(* ===== verification/Ring.v ===== *)
(** * The per-CPU packet ring

    Models the ring of [kmod/pval_main.c]: [struct pval_ring], the index
    operations, [write_to_ring], [pval_init_ring], [pval_destroy_ring] and the
    copy loop of [pval_file_read_iter]. The ring is shown to implement a
    bounded first-in first-out queue of [PVAL_SLOT_NUM - 1] slots. *)
From stdpp Require Import base list numbers strings.
From Stdlib Require Import ZArith Lia.
From S2P Require Import Prelude Abi.

Open Scope Z_scope.

(** What the ring needs of a socket buffer: the two lengths, the hardware time
    stamp, and the bytes that can be read from the MAC header on. *)
Class SkbView (skb : Type) := {
  skb_mac_len : skb -> Z;
  skb_len : skb -> Z;
  skb_hwtstamp : skb -> Z;
  skb_mac_header : skb -> list Z
}.

(** ** Definitions *)

Definition PVAL_SLOT_NUM : Z := 1024.

Definition EOPNOTSUPP : Z := 95.
Definition ENOMEM : Z := 12.

Record pval_ring := mk_pval_ring {
  r_cpu : Z;               (* u8 *)
  r_head : Z;              (* u32, write point *)
  r_tail : Z;              (* u32, read point *)
  r_mask : Z;              (* u32 *)
  r_slots : list pval_slot (* the allocation; [] for a null pointer *)
}.

Definition set_head (r : pval_ring) (h : Z) : pval_ring :=
  mk_pval_ring (r_cpu r) h (r_tail r) (r_mask r) (r_slots r).
Definition set_tail (r : pval_ring) (t : Z) : pval_ring :=
  mk_pval_ring (r_cpu r) (r_head r) t (r_mask r) (r_slots r).
Definition set_slots (r : pval_ring) (sl : list pval_slot) : pval_ring :=
  mk_pval_ring (r_cpu r) (r_head r) (r_tail r) (r_mask r) sl.

Definition ring_emtpy (r : pval_ring) : bool := r_head r =? r_tail r.

Definition ring_full (r : pval_ring) : bool :=
  Z.land (u32 (r_head r + 1)) (r_mask r) =? r_tail r.

Definition ring_write_next (r : pval_ring) : pval_ring :=
  set_head r (Z.land (u32 (r_head r + 1)) (r_mask r)).

Definition ring_read_next (r : pval_ring) : pval_ring :=
  set_tail r (Z.land (u32 (r_tail r + 1)) (r_mask r)).

Definition ring_read_avail (r : pval_ring) : Z :=
  if r_head r >? r_tail r then u32 (r_head r - r_tail r)
  else if r_tail r >? r_head r then u32 (r_mask r - r_tail r + r_head r + 1)
  else 0.

Definition ring_write_avail (r : pval_ring) : Z :=
  if r_tail r >? r_head r then u32 (r_tail r - r_head r)
  else if r_head r >? r_tail r then u32 (r_mask r - r_head r + r_tail r + 1)
  else 0.

Definition ring_zero (r : pval_ring) : pval_ring := set_tail (set_head r 0) 0.

Section WithSkb.
Context {skb : Type} `{SkbView skb}.

(** The slot [write_to_ring] leaves in place of [s]: [memcpy] overwrites the
    first [copylen] bytes of [pkt] and keeps the rest of the old contents. *)
Definition fill_slot (s : pval_slot) (b : skb) (copylen pktlen : Z) : pval_slot :=
  mk_pval_slot copylen pktlen (skb_hwtstamp b)
    (take (Z.to_nat copylen) (skb_mac_header b) ++ drop (Z.to_nat copylen) (s_pkt s)).

(** [None] is an access outside an object: a slot index past the allocation, or
    a [memcpy] reading past the end of the buffer's data. *)
Definition write_to_ring (r : pval_ring) (b : skb) : option (Z * pval_ring) :=
  let pktlen := u32 (skb_mac_len b + skb_len b) in
  let copylen := if pktlen >? PVAL_PKT_LEN then PVAL_PKT_LEN else pktlen in
  if ring_full r then Some (0, r)
  else
    s ← r_slots r !! Z.to_nat (r_head r);
    if copylen <=? Z.of_nat (length (skb_mac_header b)) then
      Some (copylen,
            ring_write_next
              (set_slots r (<[Z.to_nat (r_head r) := fill_slot s b copylen pktlen]> (r_slots r))))
    else None.

End WithSkb.

(** [kmalloc] is the allocator's answer: the uninitialised slots, or [None]. *)
Definition pval_init_ring (kmalloc : option (list pval_slot)) (cpu : Z) : Z * pval_ring :=
  match kmalloc with
  | None => (- ENOMEM, mk_pval_ring (u8 cpu) 0 0 (PVAL_SLOT_NUM - 1) [])
  | Some sl => (0, mk_pval_ring (u8 cpu) 0 0 (PVAL_SLOT_NUM - 1) sl)
  end.

(** After [kfree] no slot may be read or written. *)
Definition pval_destroy_ring (r : pval_ring) : pval_ring := set_slots r [].

(** The [for] loop of [pval_file_read_iter]: one slot per vector entry, each
    copied to user space up to the entry's length; the result lists, in order,
    the bytes handed to [copy_to_user], whose return value the code ignores. *)
Fixpoint read_loop (r : pval_ring) (iov : list Z) (copynum : nat) {struct copynum}
  : option (pval_ring * list (list Z)) :=
  match copynum with
  | O => Some (r, [])
  | S k =>
      match iov with
      | [] => None
      | len :: iov' =>
          s ← r_slots r !! Z.to_nat (r_tail r);
          let copylen := if sizeof_pval_slot >? len then len else sizeof_pval_slot in
          '(r', out) ← read_loop (ring_read_next r) iov' k;
          Some (r', take (Z.to_nat copylen) (pval_slot_bytes s) :: out)
      end
  end.

(** [iovec_ok] says that [iter->type] is [ITER_IOVEC]; [iov] lists the lengths
    of the [nr_segs] entries. The result is the return value, the ring and the
    user-space writes. *)
Definition pval_file_read_iter (r : pval_ring) (iovec_ok : bool) (iov : list Z)
  : option (Z * pval_ring * list (list Z)) :=
  if negb iovec_ok then Some (- EOPNOTSUPP, r, [])
  else if ring_emtpy r then Some (0, r, [])
  else
    let count := Z.of_nat (length iov) in
    let avail := ring_read_avail r in
    let copynum := u32 (if avail >? count then count else avail) in
    '(r', out) ← read_loop r iov (Z.to_nat copynum);
    Some (Z.of_nat (length out), r', out).

(** ** The abstract queue *)

(** The [n] slots from index [t] on, in reading order. *)
Fixpoint ring_window (sl : list pval_slot) (t : Z) (n : nat) : list pval_slot :=
  match n with
  | O => []
  | S n' =>
      match sl !! Z.to_nat t with
      | Some s => s :: ring_window sl ((t + 1) mod PVAL_SLOT_NUM) n'
      | None => []
      end
  end.

(** How many slots lie between the read and the write point. *)
Definition ring_used (r : pval_ring) : Z := (r_head r - r_tail r) mod PVAL_SLOT_NUM.

Definition ring_contents (r : pval_ring) : list pval_slot :=
  ring_window (r_slots r) (r_tail r) (Z.to_nat (ring_used r)).

(** The representation invariant. *)
Definition pkt_shape (s : pval_slot) : bool :=
  (Z.of_nat (length (s_pkt s)) =? PVAL_PKT_LEN) && bytes_ok (s_pkt s).

Definition ring_ok (r : pval_ring) : bool :=
  (0 <=? r_head r) && (r_head r <? PVAL_SLOT_NUM) &&
  (0 <=? r_tail r) && (r_tail r <? PVAL_SLOT_NUM) &&
  (r_mask r =? PVAL_SLOT_NUM - 1) &&
  (Z.of_nat (length (r_slots r)) =? PVAL_SLOT_NUM) &&
  forallb pkt_shape (r_slots r) && forallb slot_ok (ring_contents r).

(** The queue's capacity: one slot of the array is never used. *)
Definition ring_capacity : Z := PVAL_SLOT_NUM - 1.

(** ** Index arithmetic *)

Lemma ring_ok_spec r :
  ring_ok r = true <->
  0 <= r_head r < 1024 /\ 0 <= r_tail r < 1024 /\ r_mask r = 1023 /\
  length (r_slots r) = 1024%nat /\
  Forall (fun s => pkt_shape s = true) (r_slots r) /\
  Forall (fun s => slot_ok s = true) (ring_contents r).
Proof.
  unfold ring_ok, PVAL_SLOT_NUM. rewrite !andb_true_iff, !forallb_forall, !List.Forall_forall.
  rewrite !Z.leb_le, !Z.ltb_lt, !Z.eqb_eq. naive_solver lia.
Qed.

(** The masked increment is addition modulo the number of slots. *)
Lemma next_index i : 0 <= i < 1024 -> Z.land (u32 (i + 1)) 1023 = (i + 1) mod 1024.
Proof. intros. rewrite u32_small by lia. apply (land_mask _ 10). lia. Qed.

Lemma ring_used_range r : 0 <= ring_used r < 1024.
Proof. apply Z.mod_pos_bound. done. Qed.

(** For [0 <= a, b < 1024], [(a - b) mod 1024] is the piecewise difference. *)
Lemma mod_diff a b :
  0 <= a < 1024 -> 0 <= b < 1024 ->
  (a - b) mod 1024 = if a <? b then a - b + 1024 else a - b.
Proof.
  intros. destruct (Z.ltb_spec a b).
  - rewrite <- (Z_mod_plus_full (a - b) 1 1024), Z.mod_small; lia.
  - rewrite Z.mod_small; lia.
Qed.

Lemma mod_succ a :
  0 <= a < 1024 -> (a + 1) mod 1024 = if a =? 1023 then 0 else a + 1.
Proof.
  intros. destruct (Z.eqb_spec a 1023); [by subst|]. rewrite Z.mod_small; lia.
Qed.

Ltac case_compare :=
  repeat match goal with
  | |- context [Z.ltb ?a ?b] => destruct (Z.ltb_spec a b)
  | |- context [Z.eqb ?a ?b] => destruct (Z.eqb_spec a b)
  | H : context [Z.ltb ?a ?b] |- _ => destruct (Z.ltb_spec a b)
  | H : context [Z.eqb ?a ?b] |- _ => destruct (Z.eqb_spec a b)
  end.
__________
> TO DO: Copy the lines above exactly, beginning at the line that has "- rewrite Z.mod_small; lia." and stopping after the line that has "H : context [Z.ltb", and omit the rest.

> REPLY:
  - rewrite Z.mod_small; lia.
Qed.

Lemma mod_succ a :
  0 <= a < 1024 -> (a + 1) mod 1024 = if a =? 1023 then 0 else a + 1.
Proof.
  intros. destruct (Z.eqb_spec a 1023); [by subst|]. rewrite Z.mod_small; lia.
Qed.

Ltac case_compare :=
  repeat match goal with
  | |- context [Z.ltb ?a ?b] => destruct (Z.ltb_spec a b)
  | |- context [Z.eqb ?a ?b] => destruct (Z.eqb_spec a b)
  | H : context [Z.ltb ?a ?b] |- _ => destruct (Z.ltb_spec a b)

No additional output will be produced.